Though private profit is not explicitly the purpose of government  – politicians typically avoid public conversations of the value of private property – municipalities nonetheless depend upon profitable businesses. Usually, the relationship between time and profit is inverse for private property owners. That is, the longer a project takes, the less profit will be shared.

That’s the conventional wisdom, anyway. 

Often times, the more public scrutiny a private project receives, the less it seems worth doing to private developers. This is an unfortunate reality of the modern age that often results in unwarranted secrecy by developers, which can then exacerbate further suspicion, scrutiny, or prejudice. It takes more than money or good intentions to succeed in a democracy. In an attempt to clarify this process to the public, and in turn encourage healthy development, this article emphasizes element 3: political perspectives.

Part B – Balancing  Public vs. Private Property Rights in Arizona (“Entitlement” & “Zoning”)

Controlling and profiting from one’s own private property is the foundation of both law and cultural identity in the United States. So, the cultivation of our lands is a sensitive legal balance between freedom, safety, economic and natural sustainability.

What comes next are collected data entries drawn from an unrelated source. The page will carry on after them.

Lemma target_ne plugin logical path : target sha256 root plugin logical = Ok path → path ≠ [].
Proof. intros [-> _]%target_below. unfold pluginDir. by destruct root. Qed.

(** A block within the approved size. *)
Definition inBudget (resource : FileResource) (l : list string) : Prop :=
  Z.of_nat (String.length (sconcat l)) ≤ fr_MaxBytes resource.

Lemma append_spec plugin logical path resource data d B x d' : target sha256 root plugin logical = Ok path →
  rep path resource (inBudget resource) (nodes d) B → Append sha256 root plugin logical data resource d = (x, d') →
  let r := Z.to_nat (fr_RetainedFiles resource) in
  ∃ w B' l, rep path resource (inBudget resource) (nodes d') B' ∧ flat B r ++ w = l ++ flat B' r ∧ wrote data x w.
Proof.
  intros Ht Hr. unfold Append. destruct (_ <? _).
  { intros [= <- <-]. exists [], B, []. rewrite app_nil_r. split; [done|]. split; [done|apply wrote_nothing]. }
  rewrite Ht. unfold io_bind at 1. cbn [io_ret]. unfold io_bind.
  destruct (appendLocked _ _ _ _ d) as [y d1] eqn:E.
  destruct (appendLocked_spec path resource (inBudget resource) (target_ne _ _ _ Ht) (λ l, iff_refl _) d B _ data y d1 Hr E) as (w & B' & l & Hr' & Hf & Hw).
  destruct y as [[]|e]; [|by intros [= <- <-]; exists w, B', l]. intros Hs. exists w, B', l.
  pose proof (quiet_Sync path resource path d1) as Hq. rewrite Hs in Hq. cbn [snd] in Hq.
  split; [by eapply keeps_rep|]. split; [done|]. destruct Hw as [H1 H2]. split; [done|auto].
Qed.

(** C36. Appends to a file of a plugin, whatever calls of the operating system fail
    in between: the generations hold, the oldest first, a suffix of the writes (only
    whole old writes are dropped), each within the approved size; an append that
    succeeded wrote its data, one that failed a prefix of it or nothing. *)
Theorem appends_kept plugin logical path resource datas d xs d' :
  target sha256 root plugin logical = Ok path →
  (∀ i, (i ≤ Z.to_nat (fr_RetainedFiles resource))%nat → nodes d !! genPath path i = None) →
  appendAll plugin logical resource datas d = (xs, d') →
  let r := Z.to_nat (fr_RetainedFiles resource) in
  ∃ writes lost kept, Forall3 wrote datas xs writes ∧ concat writes = lost ++ kept
    ∧ familyText (nodes d') path r = sconcat kept
    ∧ ∀ i, (i ≤ r)%nat → Z.of_nat (String.length (contentAt (nodes d') (genPath path i))) ≤ Z.max 0 (fr_MaxBytes resource).
Proof.
  intros Ht Hnone Hrun r.
  assert (∀ B, rep path resource (inBudget resource) (nodes d) B → ∃ writes lost B', Forall3 wrote datas xs writes
    ∧ flat B r ++ concat writes = lost ++ flat B' r ∧ rep path resource (inBudget resource) (nodes d') B') as Hall.
  { clear Hnone. revert d xs Hrun. induction datas as [|data datas IH]; intros d xs; cbn [appendAll].
    - intros [= <- <-] B Hr. exists [], [], B. split; [constructor|]. split; [by rewrite app_nil_r|done].
    - destruct (Append _ _ _ _ _ _ d) as [x d1] eqn:E. destruct (appendAll plugin logical resource datas d1) as [xs1 d2] eqn:E2.
      intros [= <- <-] B Hr. destruct (append_spec _ _ _ _ _ _ _ _ _ Ht Hr E) as (w & B1 & l & Hr1 & Hf & Hw).
      destruct (IH d1 xs1 E2 B1 Hr1) as (writes & lost & B2 & Hws & Hf2 & Hr2).
      exists (w :: writes), (l ++ lost), B2. split; [by constructor|]. split; [|done].
      cbn [concat]. rewrite app_assoc. fold r in Hf. by rewrite Hf, <- !app_assoc, Hf2. }
  destruct (Hall (λ _, [])) as (writes & lost & B' & Hws & Hf & Hr).
  { intros i Hi. by rewrite Hnone. }
  exists writes, lost, (flat B' r). split; [done|]. assert (flat (λ _, []) r = []) as Hz by (clear; induction r; done).
  rewrite Hz in Hf. split; [done|]. split; [by apply (rep_family path resource (inBudget resource))|].
  intros i Hi. specialize (Hr i Hi). unfold contentAt. destruct (nodes d' !! genPath path i) as [[c l| |]|]; cbn in *; [|lia..].
  destruct Hr as [-> Hr]. unfold inBudget in Hr. lia.
Qed.

(** The path of a logical file is below the directory of its plugin, by
    components none of which is empty, a dot or two dots, so no file of another
    plugin whose digest differs is below it or above it. *)
Theorem target_contained plugin logical path : target sha256 root plugin logical = Ok path →
  (∃ parts, parts ≠ [] ∧ path = pluginDir sha256 root plugin ++ parts
     ∧ Forall (λ p, p ∉ [""; "."; ".."] ∧ free "/"%char p) parts)
  ∧ ∀ other logical' path', target sha256 root other logical' = Ok path' →
      pluginDir sha256 root plugin ≠ pluginDir sha256 root other → ¬ path `prefix_of` path'.
Proof.
  intros [-> Hp]%target_below. split.
  - exists (Split "/"%char logical). split; [apply Split_ne|]. split; [done|]. eapply Forall_impl; [|exact Hp].
    intros p [Hu Hf]. split; [|done]. unfold unsafePart in Hu. by apply bool_decide_eq_false in Hu.
  - intros other logical' path' [-> _]%target_below Hne [k Hk]. apply Hne. unfold pluginDir in *. rewrite <- !app_assoc in Hk.
    apply app_inv_head in Hk.
    assert (∀ (x y : string) l l', x :: l = y :: l' → x = y) as Hcons by congruence. by rewrite (Hcons _ _ _ _ Hk).
Qed.
End Log.

(** ** Replacing a file *)

Section Replace.
Context (sha256 : string → string) `{Faults} (root : fpath).

Lemma Write_spec p data d x d' c l : nodes d !! p = Some (Regular c l) → Write p data d = (x, d') →
  (x = Ok tt → nodes d' !! p = Some (Regular (c +:+ data) l)) ∧ ∀ q, q ≠ p → nodes d' !! q = nodes d !! q.
Proof.
  intros Hp. unfold Write, appendNode. rewrite Hp.
  destruct (fails (calls d)); intros [= <- <-]; cbn [nodes]; (split; [|intros q Hq; by rewrite lookup_insert_ne]); [done|].
  intros _. apply lookup_insert_eq.
Qed.

Lemma call_same {A} (op : gmap fpath node → res osErr A * gmap fpath node) d x d' :
  (∀ ns, (op ns).2 = ns) → call op d = (x, d') → nodes d' = nodes d.
Proof.
  intros Ho. unfold call. destruct (fails _); [by intros [= _ <-]|]. specialize (Ho (nodes d)).
  destruct (op (nodes d)) as [y ns]. cbn in Ho. by intros [= _ <-].
Qed.

Lemma writeTemp_spec tmp data d x d' : nodes d !! tmp = Some (Regular "" 1) → writeTemp tmp data d = (x, d') →
  (x = Ok tt → nodes d' !! tmp = Some (Regular data 1)) ∧ ∀ q, q ≠ tmp → nodes d' !! q = nodes d !! q.
Proof.
  intros Ht. unfold writeTemp, io_bind. destruct (Chmod tmp d) as [y d1] eqn:E1. apply call_same in E1; [|done].
  destruct y as [[]|e]; [|intros [= <- <-]; by rewrite E1]. rewrite <- E1 in Ht |- *.
  destruct (Write tmp data d1) as [y d2] eqn:E2. destruct (Write_spec _ _ _ _ _ _ _ Ht E2) as [Hok Hq].
  destruct y as [[]|e]; [|by intros [= <- <-]]. specialize (Hok eq_refl).
  destruct (Sync tmp d2) as [y d3] eqn:E3. apply call_same in E3; [|done].
  destruct y as [[]|e]; [|intros [= <- <-]; by rewrite E3]. intros E4. apply call_same in E4; [|done].
  rewrite E4, E3. done.
Qed.

Lemma Rename_spec p q d x d' : p ≠ q → Rename p q d = (x, d') →
  (x = Ok tt → nodes d' !! q = nodes d !! p) ∧ (∀ e, x = Err e → nodes d' = nodes d).
Proof.
  intros Hpq. unfold Rename, call. destruct (fails _); [by intros [= <- <-]|].
  destruct (nodes d !! p) as [n|]; [|by intros [= <- <-]].
  destruct (nodes d !! q) as [[]|]; intros [= <- <-]; cbn [nodes]; (split; [|done]); try done; intros _; apply lookup_insert_eq.
Qed.

Lemma Remove_other p q d : p ≠ q → nodes (Remove p d).2 !! q = nodes d !! q.
Proof.
  intros Hpq. unfold Remove, call. destruct (fails _); [done|].
  destruct (nodes d !! p) as [[]|]; cbn; by rewrite ?lookup_delete_ne.
Qed.

Definition noResource : FileResource := mkFileResource ∅ 0 0.

(** Writing a file: when it succeeds the file is the data, whole; when any
    step fails the file is what it was, or still missing. *)
Theorem write_replaces plugin logical path data resource name d x d' :
  target sha256 root plugin logical = Ok path → removelast path ++ [name] ≠ path →
  WriteFile sha256 root plugin logical data resource name d = (x, d') →
  (x = Ok tt → nodes d' !! path = Some (Regular data 1)) ∧ (∀ e, x = Err e → nodes d' !! path = nodes d !! path).
Proof.
  intros Ht Hne. pose proof (target_ne _ _ _ _ _ Ht) as Hp. unfold WriteFile. destruct (_ || _); [by intros [= <- <-]|].
  rewrite Ht. unfold io_bind at 1. cbn [io_ret]. intros Hs.
  assert (Hkeep : ∀ ns ns', keeps path noResource ns ns' → ns' !! path = ns !! path) by (intros ns ns' Hk; apply (Hk 0%nat); lia).
  apply (bind_quiet path noResource) in Hs as [(e & -> & Hk)|(a & d1 & _ & Hk1 & Hs)]; [split; [done|by intros _ _; apply Hkeep]|..];
    [|by apply quiet_secureParent].
  apply (bind_quiet path noResource) in Hs as [(e & -> & Hk)|(a1 & d2 & _ & Hk2 & Hs)];
    [split; [done|intros _ _; by rewrite (Hkeep _ _ Hk), (Hkeep _ _ Hk1)]|..]; [|by apply quiet_single].
  apply Hkeep in Hk1, Hk2. rewrite <- Hk1, <- Hk2. clear Hk1 Hk2 Hkeep d1 a a1. set (tmp := removelast path ++ [name]) in *.
  unfold io_bind at 1 in Hs. destruct (CreateTemp tmp d2) as [y d3] eqn:E3.
  assert (nodes d3 !! path = nodes d2 !! path ∧ (y = Ok tt → nodes d3 !! tmp = Some (Regular "" 1))) as [H3 Hy].
  { revert E3. unfold CreateTemp, call. destruct (fails _); [by intros [= <- <-]|].
    destruct (nodes d2 !! tmp); intros [= <- <-]; [done|]. cbn. by rewrite lookup_insert_ne, lookup_insert_eq. }
  destruct y as [[]|e]; [|by injection Hs as <- <-]. specialize (Hy eq_refl). rewrite <- H3. clear H3 E3.
  destruct ((_ <-! writeTemp tmp data; Rename tmp path) d3) as [z d4] eqn:E4. injection Hs as <- <-.
  rewrite (Remove_other tmp path) by done. unfold io_bind in E4. destruct (writeTemp tmp data d3) as [y d5] eqn:E5.
  destruct (writeTemp_spec _ _ _ _ _ Hy E5) as [Hok Hq]. rewrite <- (Hq path) by done.
  destruct y as [[]|e]; [|by injection E4 as <- <-]. destruct (Rename_spec _ _ _ _ _ Hne E4) as [H1 H2].
  split; [intros Hz; rewrite (H1 Hz); by apply Hok|]. intros e He. by rewrite (H2 e He).
Qed.
End Replace.

(** * Deleting a plugin's file, and examples

    A delete that succeeds leaves neither the file nor any retained generation. *)

Open Scope Z_scope.

(** ** Deletion *)

Section Deletion.
Context (sha256 : string → string) `{Faults} (root : fpath).

Lemma single_same p allow d x d' : regularSingleLink p allow d = (x, d') → nodes d' = nodes d.
Proof.
  unfold regularSingleLink. destruct (Lstat p d) as [y d1] eqn:E. apply call_same in E; [|done].
  destruct y as [[]|[]]; intros [= _ <-]; done.
Qed.

Lemma checkAll_same path targets d x d' : checkAll path targets d = (x, d') → nodes d' = nodes d.
Proof.
  revert d. induction targets as [|t targets IH]; intros d; cbn [checkAll]; [by intros [= _ <-]|]. unfold io_bind.
  destruct (regularSingleLink t _ d) as [y d1] eqn:E. apply single_same in E. destruct y as [[]|e].
  - intros Hs. by rewrite (IH _ Hs).
  - by intros [= _ <-].
Qed.

Lemma removeAll_gone targets d d' : removeAll targets d = (Ok tt, d') →
  (∀ t, t ∈ targets → nodes d' !! t = None) ∧ (∀ q, nodes d !! q = None → nodes d' !! q = None).
Proof.
  revert d. induction targets as [|t targets IH]; intros d; cbn [removeAll].
  - intros [= <-]. split; [by intros t ?%not_elem_of_nil|done].
  - unfold io_bind. destruct (io_missing (Remove t) d) as [y d1] eqn:E. destruct y as [[]|e]; [|done].
    assert (nodes d1 !! t = None ∧ ∀ q, nodes d !! q = None → nodes d1 !! q = None) as [Ht Hq].
    { revert E. unfold io_missing, Remove, call. destruct (fails _); [done|].
      destruct (nodes d !! t) as [[]|] eqn:Et; try done; intros [= <-]; cbn [nodes];
        (split; [first [apply lookup_delete_eq|done]|]); intros q Hq; rewrite ?lookup_delete_None; auto. }
    intros Hs. destruct (IH _ Hs) as [H1 H2]. split; [|auto]. intros t' [->|Ht']%elem_of_cons; auto.
Qed.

As both public and private interests change, so do markets, building trends, technology, design aesthetics, safety standards, public perception and even the land itself over time.

The explicit right for government to regulate the use of land resulted over time from legal and legislative proceedings throughout the U.S., mostly in the early part of the twentieth century. Jurisdiction was specifically designated to the states by Congress in the Enabling Acts of 1928 in response to conflicts between corporations and citizens in many U.S. cities. Since then, each state has practiced its further discretion to divide regulatory powers among counties, municipalities, and other special districts.

It’s crucial to understand that the public sometimes has a right to be heard on what other people build around them, though almost never a right to interfere with private property owners directly, nor the decisions of those elected to represent the public in government.

“PUBLIC ENTITLEMENTS”

In Arizona, general land-use regulation is the jurisdiction of city councils and county boards of supervisors for unincorporated areas. Generally, property owners are “entitled” to use property as elected representatives have already voted to explicitly allow, and usually any use that is not explicitly prohibited (often a grey area in itself.)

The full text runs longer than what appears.